«Le Concours», un ballet-film de Maurice Béjart

Le Concours
Les coups de feu sont de bons coups de théâtre. A presque 60 ans, en 1985, Maurice Béjart a créé à Paris Le Concours, une pièce policière qui restitue les rivalités du milieu de la danse. Actuel directeur artistique du Béjart Ballet Lausanne (BBL), Gil Roman remonte ce ballet grand format, de 60 danseurs, pour lequel il sollicite les élèves de l'Ecole-Atelier Rudra. L'argument? Pendant les éliminatoires d'un concours de danse, Ada, jeune candidate, est abattue d'un coup de feu.
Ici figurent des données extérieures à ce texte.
Lemma appends_da_events h da evs acc : appends (process_da_events cp h da evs acc).
Proof.
  revert acc. induction evs as [|e evs IH]; intros [leaves forced]; [by apply appends_same|].
  destruct e as [m|rtx]; cbn [process_da_events].
  - apply appends_bind; [apply appends_same; intros; by destruct (bool_decide _)|intros _].
    apply appends_bind; [by apply appends_same|intros _].
    apply appends_bind; [apply appends_push|intros _; apply IH].
  - apply appends_bind; [by apply appends_same|intros []].
    destruct (validate_forced_tx _ _ _ _); [apply IH|].
    apply appends_bind; [apply appends_push|intros _; apply IH].
Qed.

Lemma appends_get_relayed_txs h da : appends (get_relayed_txs relayer cp h da).
Proof.
  assert (∀ das acc, appends (process_da_heights relayer cp h das acc)) as Hhs.
  { induction das; intros acc; [by apply appends_same|].
    apply appends_bind; [by apply appends_same|intros evs].
    apply appends_bind; [apply appends_da_events|auto]. }
  unfold get_relayed_txs. destruct (enabled relayer); [|by apply appends_same].
  apply appends_bind; [by apply appends_same|intros prev].
  apply appends_bind; [by apply appends_same|intros []].
  apply appends_bind; [by apply appends_same|intros b].
  apply appends_bind; [by apply appends_same|intros n].
  apply appends_bind; [apply Hhs|intros []]. by apply appends_same.
Qed.

(** *** Blocks *)

Definition is_execution_failure (e : ExecutorEvent) : bool :=
  match e with ForcedTransactionFailed _ _ (FailedExecution _) => true | _ => false end.
(** No forced transaction failed while it was executed. *)
Definition no_execution_failure (evs : list ExecutorEvent) : Prop :=
  Forall (λ e, is_execution_failure e = false) evs.

(** The events that count: all of them, unless a forced transaction failed
    while it was executed, whose earlier events stay in the log. *)
Definition counted (kept evs : list ExecutorEvent) : Prop :=
  kept `sublist_of` evs ∧ (no_execution_failure evs → kept = evs).

Lemma counted_app k1 k2 e1 e2 : counted k1 e1 → counted k2 e2 → counted (k1 ++ k2) (e1 ++ e2).
Proof.
  intros [S1 A1] [S2 A2]. split; [by apply sublist_app|]. intros [H1 H2]%Forall_app.
  by rewrite A1, A2.
Qed.

(** A step of the block executor that appends events, those of which that
    count replay to the tables it leaves. *)
Definition ex_logs (s s' : ExecState) : Prop :=
  ∃ new kept, events (ex_data s') = events (ex_data s) ++ new ∧ counted kept new
  ∧ (messages_keyed (ex_db s) →
     messages_keyed (ex_db s') ∧ replay kept (ledger (ex_db s)) = Some (ledger (ex_db s'))).

Lemma ex_logs_trans s1 s2 s3 : ex_logs s1 s2 → ex_logs s2 s3 → ex_logs s1 s3.
Proof.
  intros (n1 & k1 & E1 & C1 & H1) (n2 & k2 & E2 & C2 & H2). exists (n1 ++ n2), (k1 ++ k2).
  split; [by rewrite E2, E1, (assoc_L (++))|]. split; [by apply counted_app|]. intros Hk.
  destruct (H1 Hk) as [Hk2 R1]. destruct (H2 Hk2) as [Hk3 R2]. split; [done|].
  by rewrite replay_app, R1.
Qed.

(** What the execution of a transaction logs; a transaction that fails leaves
    the tables as they were unless it only found the block full. *)
Lemma commit_logs tx gp cb s r s' :
  execute_transaction_and_commit cp options tx gp cb s = (r, s') →
  ∃ new kept, events (ex_data s') = events (ex_data s) ++ new
  ∧ kept `sublist_of` new ∧ (is_ok r = true → kept = new)
  ∧ (messages_keyed (ex_db s) →
     messages_keyed (ex_db s') ∧ replay kept (ledger (ex_db s)) = Some (ledger (ex_db s'))).
Proof.
  unfold execute_transaction_and_commit. intros Hrun.
  destruct (rel_execute_transaction cp options tx (id_of cp (maybe_tx tx)) (pb_header (ex_block s))
              cb gp (ex_db s) (ex_data s) (ex_data s) eq_refl)
    as (r' & db & d1 & d2 & new & E1 & _ & _ & He & _). rewrite E1 in Hrun.
  destruct r' as [t|e].
  - assert (messages_keyed (ex_db s) → messages_keyed db ∧ replay new (ledger (ex_db s)) = Some (ledger db)) as Hl.
    { intros Hk. destruct (logs_execute_transaction _ _ _ _ _ _ _ _ _ _ E1 Hk) as (Hk' & new' & He' & Hr').
      rewrite He in He'. by apply app_inv_head in He' as <-. }
    exists new, new. by destruct (checked_add _ _ _); injection Hrun as <- <-.
  - injection Hrun as <- <-. exists new, []. split; [done|]. split; [apply sublist_nil_l|done].
Qed.

Lemma commit_ex_logs tx gp cb s r s' :
  execute_transaction_and_commit cp options tx gp cb s = (r, s') → is_ok r = true → ex_logs s s'.
Proof.
  intros Hrun Hr. destruct (commit_logs _ _ _ _ _ _ Hrun) as (new & kept & He & Hsub & Hall & Hl).
  exists new, kept. split; [done|]. split; [by split; [|intros _; apply Hall]|done].
Qed.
On dresse la liste des suspects: l'amoureux éconduit, la star de TV, la professeur de danse désavouée, la mère, ex-ballerine oubliée... L'inspecteur (Julien Favreau), imper et chapeau mou à la Bogart, fait son entrée. Découpages en séquences, flash-back, grandes embardées musicales d'Hugues Le Bars, tous les ingrédients sont réunis pour suggérer l'effet ciné. Pourquoi, Gil Roman, remonter ce ballet vingt-cinq ans après? «Parce que Maurice Béjart y dévoile, comme jamais peut-être, toute la variété de son imagination scénique et théâtrale, de ses ressources chorégraphiques et de son pouvoir de communication.»